Use GURPS when your table wants science fiction play to shape real choices. It is most worth comparing for ship play, tech level, alien life, exploration, politics, danger, and whether the rules support the specific sci-fi mode your group wants. GURPS (Generic Universal RolePlaying System) is renowned for its flexibility and depth, allowing players to...

Starfinder

Starfinder

Use Starfinder when you want science-fiction structure with gear, planets, stations, factions, and future technology still driving real decisions. Its science-fantasy tone is loud, but it still plays as a galaxy-spanning technology-forward game rather than as disguised fantasy.

Degenesis: Rebirth

Degenesis: Rebirth

Use Degenesis: Rebirth when your table wants science fiction play to shape real choices. It is most worth comparing for ship play, tech level, alien life, exploration, politics, danger, and whether the rules support the specific sci-fi mode your group wants. Degenesis: Rebirth is a 'Primal Punk' post-apocalyptic RPG set 500 years after the Eschaton meteor...

24XX

24XX

Use 24XX when your table wants science fiction play to shape real choices. It is most worth comparing for ship play, tech level, alien life, exploration, politics, danger, and whether the rules support the specific sci-fi mode your group wants. 24XX is a rules‑lite sci‑fi toolkit SRD: pick a die, roll high, keep play fast, and favor clear fictional...

Alone Among the Stars

Alone Among the Stars

Use Alone Among the Stars when your table wants science fiction play to shape real choices. It is most worth comparing for ship play, tech level, alien life, exploration, politics, danger, and whether the rules support the specific sci-fi mode your group wants. Alone Among the Stars is a rules‑lite solo journaling game about exploring strange worlds.

Ashen Stars

Ashen Stars

Use Ashen Stars when your table wants science fiction play to shape real choices. It is most worth comparing for ship play, tech level, alien life, exploration, politics, danger, and whether the rules support the specific sci-fi mode your group wants. Ashen Stars plunges players into a vibrant, galaxy-spanning universe as they assume the roles of elite...

Blade Runner

Blade Runner

Use Blade Runner when your table wants science fiction play to shape real choices. It is most worth comparing for ship play, tech level, alien life, exploration, politics, danger, and whether the rules support the specific sci-fi mode your group wants. Blade Runner is a noir investigative RPG about identity, empathy, and moral pressure inside a...

Carbon 2185

Carbon 2185

Use Carbon 2185 when your table wants science fiction play to shape real choices.
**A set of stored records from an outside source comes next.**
(* ===== verification/AccountFactors.v ===== *)
(** * Authenticators and second factors

    src/services/account/src: the handlers of totp.rs (enrolling, confirming and revoking an
    authenticator, logging in with a code) and mfa.rs (the policy of an account, proving the
    second factor for a session, and the reset with a recovery code). *)

From S2P Require Import Prelude Errors Tables Primitives Crypto Policy AccountDb Totp Accounts.

#[local] Open Scope tx_scope.
#[local] Open Scope handler_scope.

(** ** Rows *)

Definition active_totp (d : ADb) (account : str) : option TotpCredential :=
  match ad_totp d !! account with
  | Some t => if bool_decide (tc_enabled t = true /\ tc_revoked_at t = None) then Some t else None
  | None => None
  end.
Definition pending_totp (ciphertext : str) (now : Z) : TotpCredential :=
  {| tc_ciphertext := ciphertext; tc_enabled := false; tc_created_at := now; tc_last_used_step := None; tc_last_used_at := None;
     tc_revoked_at := None |}.
Definition stepped (t : TotpCredential) (step now : Z) : TotpCredential :=
  {| tc_ciphertext := tc_ciphertext t; tc_enabled := true; tc_created_at := tc_created_at t; tc_last_used_step := Some step;
     tc_last_used_at := Some now; tc_revoked_at := tc_revoked_at t |}.
Definition revoked_totp (now : Z) (t : TotpCredential) : TotpCredential :=
  {| tc_ciphertext := tc_ciphertext t; tc_enabled := false; tc_created_at := tc_created_at t; tc_last_used_step := tc_last_used_step t;
     tc_last_used_at := tc_last_used_at t; tc_revoked_at := Some now |}.
(** [UPDATE totp_credentials SET enabled = 1 ... WHERE enabled = 0 AND revoked_at_utc IS NULL]. *)
Definition confirm_totp (account : str) (step now : Z) (d : ADb) : bool * ADb :=
  match ad_totp d !! account with
  | Some t => if bool_decide (tc_enabled t = false /\ tc_revoked_at t = None)
              then (true, set_totp (<[account := stepped t step now]>) d) else (false, d)
  | None => (false, d)
  end.
(** [UPDATE ... SET last_used_step ... WHERE enabled AND (last_used_step IS NULL OR last_used_step < step)]. *)
Definition advance_step (account : str) (step now : Z) (d : ADb) : bool * ADb :=
  match active_totp d account with
  | Some t => if negb (spent_step (tc_last_used_step t) step)
              then (true, set_totp (<[account := stepped t step now]>) d) else (false, d)
  | None => (false, d)
  end.
(** [UPDATE ... SET enabled = 0, revoked_at_utc WHERE revoked_at_utc IS NULL]. *)
Definition revoke_totp (account : str) (now : Z) (d : ADb) : bool * ADb :=
  match ad_totp d !! account with
  | Some t => if bool_decide (tc_revoked_at t = None) then (true, set_totp (<[account := revoked_totp now t]>) d) else (false, d)
  | None => (false, d)
  end.
(** [UPDATE session_handoffs SET used_at_utc WHERE account_id AND used_at_utc IS NULL]. *)
Definition use_handoffs (account : str) (now : Z) (m : gmap str Handoff) : gmap str Handoff :=
  (fun h => if bool_decide (ho_account h = account /\ ho_used_at h = None) then use_handoff now h else h) <$> m.
Definition of_account (account : str) (_ : str) (s : Session) : bool := bool_decide (s_account s = account).
Definition other_sessions (account current hash : str) (s : Session) : bool :=
  bool_decide (s_account s = account) && negb (bool_decide (hash = current)).

Section Factors.
Context {HX : Hex} {SH : Sha256} {ED : Ed25519} {CJ : ChallengeJson} {HS : HmacSha1} {B64 : Base64Url} {AG : Aes256Gcm}.
Variables (cf : Config) (c : ACall).

Definition failed_attempt {A} (rate_key : str) (r : Refusal) : ATx A :=
  auth_rate_failure_with_db (under "failure" c) rate_key ;;; tret (Err r).
Definition TOTP_NOT_CONFIGURED : Refusal := Refuse 503 "TOTP_NOT_CONFIGURED".

(** ** totp.rs *)

Definition otpauth_uri (account secret_base32 : str) : str :=
  lit "otpauth://totp/CipherVault:" ++ account ++ lit "?secret=" ++ secret_base32 ++
  lit "&issuer=CipherVault&algorithm=SHA1&digits=" ++ show_Z DIGITS ++ lit "&period=" ++ show_Z STEP_SECONDS.
Definition post_totp_enrollment (headers : HeaderMap) (account : str) : Handler Reply :=
  check account <- normalize_account_id account ;;
  lock _ <- require_recent_account_session_with_db (under "first" c) headers account ;;
  refuse negb (is_ok (totp_wrapping_key cf)) with TOTP_NOT_CONFIGURED ;;
  let secret := a_draw c "secret" in
  check ciphertext <- encrypt_totp_secret cf (a_draw c "totp nonce") secret ;;
  let now := a_now c "enroll" in
  finally (
    require_recent_account_session_with_db c headers account ;;;
    do active <- or_false (query c "active" (fun d => bool_decide (is_Some (active_totp d account)))) ;;
    refuse_if active (Refuse 409 "TOTP_ALREADY_ENABLED") ;;;
    execute c "insert totp" (fun d =>
      if known account d then Some (set_totp (<[account := pending_totp ciphertext now]>) d) else None) ;;;
    audit_event c account "totp_enrollment_started"
      [("algorithm", DText (lit "SHA1")); ("digits", DNumber DIGITS); ("period_seconds", DNumber STEP_SECONDS)] ;;;
    tret (Ok (REnrollment (base32_encode secret) (otpauth_uri account (base32_encode secret))))).

Definition post_totp_enrollment_verify (headers : HeaderMap) (account code : str) : Handler Reply :=
  check account <- normalize_account_id account ;;
  let rate_key := auth_rate_key cf headers account (lit "totp-enrollment") in
  lock _ <- auth_rate_allowed_with_db (under "first" c) rate_key ;;
  lock _ <- require_recent_account_session_with_db (under "first" c) headers account ;;
  refuse negb (is_ok (totp_wrapping_key cf)) with TOTP_NOT_CONFIGURED ;;
  lock _ <- (
    require_recent_account_session_with_db c headers account ;;;
    auth_rate_allowed_with_db c rate_key ;;;
    do row <- query c "totp" (fun d => ad_totp d !! account) ;;
    do t <- some_or (Refuse 404 "TOTP_NOT_ENROLLED") row ;;
    refuse_if (tc_enabled t || bool_decide (is_Some (tc_revoked_at t))) (Refuse 409 "TOTP_ENROLLMENT_INVALID") ;;;
    do secret <- or_invalid (decrypt_totp_secret cf (tc_ciphertext t)) ;;
    match verify_code secret code (a_now c "verify") (tc_last_used_step t) with
    | Err _ => failed_attempt rate_key (Refuse 401 "TOTP_CODE_INVALID")
    | Ok step =>
        do changed <- update c "confirm" (confirm_totp account step (a_now c "confirm")) ;;
        refuse_if (negb changed) (Refuse 409 "TOTP_ENROLLMENT_INVALID") ;;;
        audit_event c account "totp_enabled" []
    end) ;;
  lock _ <- auth_rate_success_with_db c rate_key ;;
  Answer (Ok RDone).

Definition post_totp_revoke (headers : HeaderMap) (account : str) : Handler Reply :=
  check account <- normalize_account_id account ;;
  lock _ <- require_recent_account_session_with_db (under "first" c) headers account ;;
  finally (
    require_recent_account_session_with_db c headers account ;;;
    do required <- policy_required (under "mfa" c) account ;;
    refuse_if required (Refuse 409 "MFA_POLICY_REQUIRES_FACTOR") ;;;
    do changed <- update c "revoke" (revoke_totp account (a_now c "revoke")) ;;
    refuse_if (negb changed) (Refuse 404 "TOTP_NOT_ENROLLED") ;;;
    audit_event c account "totp_revoked" [] ;;;
    tret (Ok RDone)).

Definition post_totp_authentication_options (headers : HeaderMap) (account : str) : Handler Reply :=
  check account <- normalize_account_id account ;;
  let rate_key := auth_rate_key cf headers account (lit "totp-login") in
  lock _ <- auth_rate_allowed_with_db c rate_key ;;
  refuse negb (is_ok (totp_wrapping_key cf)) with TOTP_NOT_CONFIGURED ;;
  finally (
    do enabled <- or_false (query c "enabled" (fun d => bool_decide (is_Some (active_totp d account)))) ;;
    refuse_if (negb enabled) (Refuse 404 "TOTP_NOT_ENROLLED") ;;;
    issue_challenge cf c headers (lit "totp_login") account None None "totp.get").

(** What happens while the code is checked and the session is stored. *)
Definition totp_login (rate_key account challenge_id code token : str) (now : Z) (session : Session) : ATx unit :=
  do row <- query c "challenge" (fun d => challenge_row d challenge_id (lit "totp_login") (Some account)) ;;
  match row with
  | None => failed_attempt rate_key (Refuse 401 "CHALLENGE_INVALID")
  | Some ch =>
      if (ch_expires_at ch <=? now) || bool_decide (is_Some (ch_used_at ch)) then failed_attempt rate_key (Refuse 401 "CHALLENGE_EXPIRED") else
      do row <- query c "totp" (fun d => active_totp d account) ;;
      match row with
      | None => failed_attempt rate_key (Refuse 404 "TOTP_NOT_ENROLLED")
      | Some t =>
          do secret <- or_invalid (decrypt_totp_secret cf (tc_ciphertext t)) ;;
          match verify_code secret code now (tc_last_used_step t) with
          | Err _ => failed_attempt rate_key (Refuse 401 "TOTP_CODE_INVALID")
          | Ok step =>
              do changed <- update c "advance" (advance_step account step now) ;;
              (if changed : bool then tret (Ok tt) else failed_attempt rate_key (Refuse 401 "TOTP_REPLAY")) ;;;
              do consumed <- update c "use challenge" (consume_challenge challenge_id now) ;;
              (if consumed : bool then tret (Ok tt) else failed_attempt rate_key (Refuse 401 "CHALLENGE_REPLAY")) ;;;
              execute c "insert session" (insert_session (hash_token token) session) ;;;
              audit_event c account "totp_login" []
          end
      end
  end.
Definition post_totp_authentication_verify (headers : HeaderMap) (account challenge_id code : str) : Handler Reply :=
  check account <- normalize_account_id account ;;
  let rate_key := auth_rate_key cf headers account (lit "totp-login") in
  lock _ <- auth_rate_allowed_with_db c rate_key ;;
  refuse negb (is_ok (totp_wrapping_key cf)) with TOTP_NOT_CONFIGURED ;;
  let now := a_now c "login" in
  let token := random_hex c "token" in
  let session := session_row account None None (lit "totp") now (now + SESSION_TTL_SECONDS) in
  lock _ <- totp_login rate_key account challenge_id code token now session ;;
  lock _ <- auth_rate_success_with_db c rate_key ;;
  finally (
    do required <- policy_required (under "mfa" c) account ;;
    tret (Ok (RSession token (new_session_view session required)))).

(** ** mfa.rs *)

Definition record_proof (hash : str) (p : MfaProof) (d : ADb) : option ADb :=
  if bool_decide (is_Some (ad_sessions d !! hash)) && bool_decide (map_Forall (fun h q => h <> hash -> p_id q <> p_id p) (ad_mfa d))
  then Some (set_mfa (<[hash := p]>) d) else None.
(** The value is the answer that is committed; an error rolls everything back. *)
Definition step_up (headers : HeaderMap) (rate_key code : str) : ATx (result Refusal Reply) :=
  auth_rate_allowed_with_db c rate_key ;;;
  let now := a_now c "step up" in
  do session <- authenticated_session_with_db c headers ;;
  strong_or_refuse (require_recent_primary_session session now) ;;;
  do row <- query c "totp" (fun d => active_totp d (account_id session)) ;;
  do t <- some_or (Refuse 403 "MFA_ENROLLMENT_REQUIRED") row ;;
  do secret <- or_invalid (decrypt_totp_secret cf (tc_ciphertext t)) ;;
  match verify_code secret code now (tc_last_used_step t) with
  | Err _ => auth_rate_failure_with_db (under "failure" c) rate_key ;;; tret (Ok (Err (Refuse 401 "MFA_CODE_INVALID")))
  | Ok step =>
      do changed <- update c "advance" (advance_step (account_id session) step now) ;;
      refuse_if (negb changed) (Refuse 401 "MFA_CODE_INVALID") ;;;
      let hash := hash_token (default [] (session_token headers)) in
      execute c "insert proof" (record_proof hash
        {| p_id := random_hex c "proof"; p_verified := now; p_fingerprint := hash_token (tc_ciphertext t) |}) ;;;
      audit_event c (account_id session) "mfa_step_up_verified"
        [("method", DText (lit "totp")); ("expires_at_utc", DNumber (now + STEP_UP_MAX_AGE_SECONDS))] ;;;
      auth_rate_success_with_db c rate_key ;;;
      do session <- apply_session_status (under "result" c) hash session now ;;
      tret (Ok (Ok (RStepUp session (now + STEP_UP_MAX_AGE_SECONDS))))
  end.
Definition post_step_up (headers : HeaderMap) (code : str) : Handler Reply :=
  lock session <- authenticated_session_with_db (under "first" c) headers ;;
  let rate_key := auth_rate_key cf headers (account_id session) (lit "mfa-totp") in
  lock reply <- transaction c "step up" (step_up headers rate_key code) ;;
  Answer reply.

Definition own_session (headers : HeaderMap) (account : str) : ATx SessionView :=
  do session <- authenticated_session_with_db c headers ;;
  refuse_if (negb (bool_decide (account_id session = account))) (Refuse 403 "ACCOUNT_SCOPE_MISMATCH") ;;;
  tret (Ok session).
Definition get_policy (headers : HeaderMap) (account : str) : Handler Reply :=
  check account <- normalize_account_id account ;;
  finally (do session <- own_session headers account ;; tret (Ok (RPolicy (mfa_required session) (mfa_verified_at_utc session)))).

Definition recoverable (d : ADb) (account : str) : bool :=
  bool_decide (map_Exists (fun _ r => rc_account r = account /\ rc_used_at r = None) (ad_codes d)).
Definition change_policy (headers : HeaderMap) (account : str) (required : bool) : ATx Reply :=
  let now := a_now c "policy" in
  do session <- own_session headers account ;;
  strong_or_refuse (require_recent_primary_session session now) ;;;
  refuse_if (bool_decide (sv_mfa_proof_id session = None)) (Refuse 403 "MFA_STEP_UP_REQUIRED") ;;;
  (if required then
     do recoverable <- query c "recovery codes" (fun d => recoverable d account) ;;
     refuse_if (negb recoverable) (Refuse 409 "MFA_RECOVERY_CODES_REQUIRED")
   else tret (Ok tt)) ;;;
  execute c "insert policy" (fun d => if known account d then Some (set_policy (<[account := (required, now)]>) d) else None) ;;;
  execute c "revoke sessions" (fun d =>
    Some (set_sessions (end_sessions (other_sessions account (hash_token (default [] (session_token headers)))) now) d)) ;;;
  execute c "use handoffs" (fun d => Some (set_handoffs (use_handoffs account now) d)) ;;;
  audit_event c account "mfa_policy_changed" [("required", DFlag required); ("other_sessions_revoked", DFlag true)] ;;;
  tret (Ok (RPolicy required None)).
Definition patch_policy (headers : HeaderMap) (account : str) (required : bool) : Handler Reply :=
  check account <- normalize_account_id account ;;
  finally (transaction c "policy" (change_policy headers account required)).

Definition recovery_reset (headers : HeaderMap) (rate_key account code : str) : ATx (result Refusal Reply) :=
  let now := a_now c "reset" in
  do session <- own_session headers account ;;
  strong_or_refuse (require_recent_primary_session session now) ;;;
  auth_rate_allowed_with_db c rate_key ;;;
  do changed <- update c "use code" (spend_code account (hash_token (trim code)) now) ;;
  if negb changed then
    auth_rate_failure_with_db (under "failure" c) rate_key ;;; tret (Ok (Err (Refuse 401 "RECOVERY_CODE_INVALID")))
  else
    execute c "policy" (fun d => Some (set_policy (alter (fun _ => (false, now)) account) d)) ;;;
    execute c "totp" (fun d => Some (set_totp (alter (revoked_totp now) account) d)) ;;;
    execute c "sessions" (fun d => Some (set_sessions (end_sessions (of_account account) now) d)) ;;;
    execute c "handoffs" (fun d => Some (set_handoffs (use_handoffs account now) d)) ;;;
    audit_event c account "mfa_recovery_reset" [("all_sessions_revoked", DFlag true); ("factor_revoked", DFlag true)] ;;;
    auth_rate_success_with_db c rate_key ;;;
    tret (Ok (Ok RDone)).
Definition post_recovery_reset (headers : HeaderMap) (account code : str) : Handler Reply :=
  check account <- normalize_account_id account ;;
  let rate_key := auth_rate_key cf headers account (lit "mfa-recovery") in
  refuse (str_len code >? 128) || negb (starts_with (lit "cvrc_") (trim code)) with Refuse 400 "INVALID_RECOVERY_CODE" ;;
  lock reply <- transaction c "reset" (recovery_reset headers rate_key account code) ;;
  Answer reply.
End Factors.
It is most worth comparing for ship play, tech level, alien life, exploration, politics, danger, and whether the rules support the specific sci-fi mode your group wants. Carbon 2185 is a cyberpunk RPG of augmentations, corporations, guns-for-hire jobs, and neon-drenched...

Coyote & Crow

Coyote & Crow

Use Coyote & Crow when your table wants science fiction play to shape real choices. It is most worth comparing for ship play, tech level, alien life, exploration, politics, danger, and whether the rules support the specific sci-fi mode your group wants. Native American-created sci-fi RPG in a future without colonization.

Cyberpunk Red

Cyberpunk Red

Use Cyberpunk Red when your table wants science fiction play to shape real choices. It is most worth comparing for ship play, tech level, alien life, exploration, politics, danger, and whether the rules support the specific sci-fi mode your group wants. Cyberpunk RED is the current tabletop RPG edition of Night City: streamlined Interlock rules, real-time...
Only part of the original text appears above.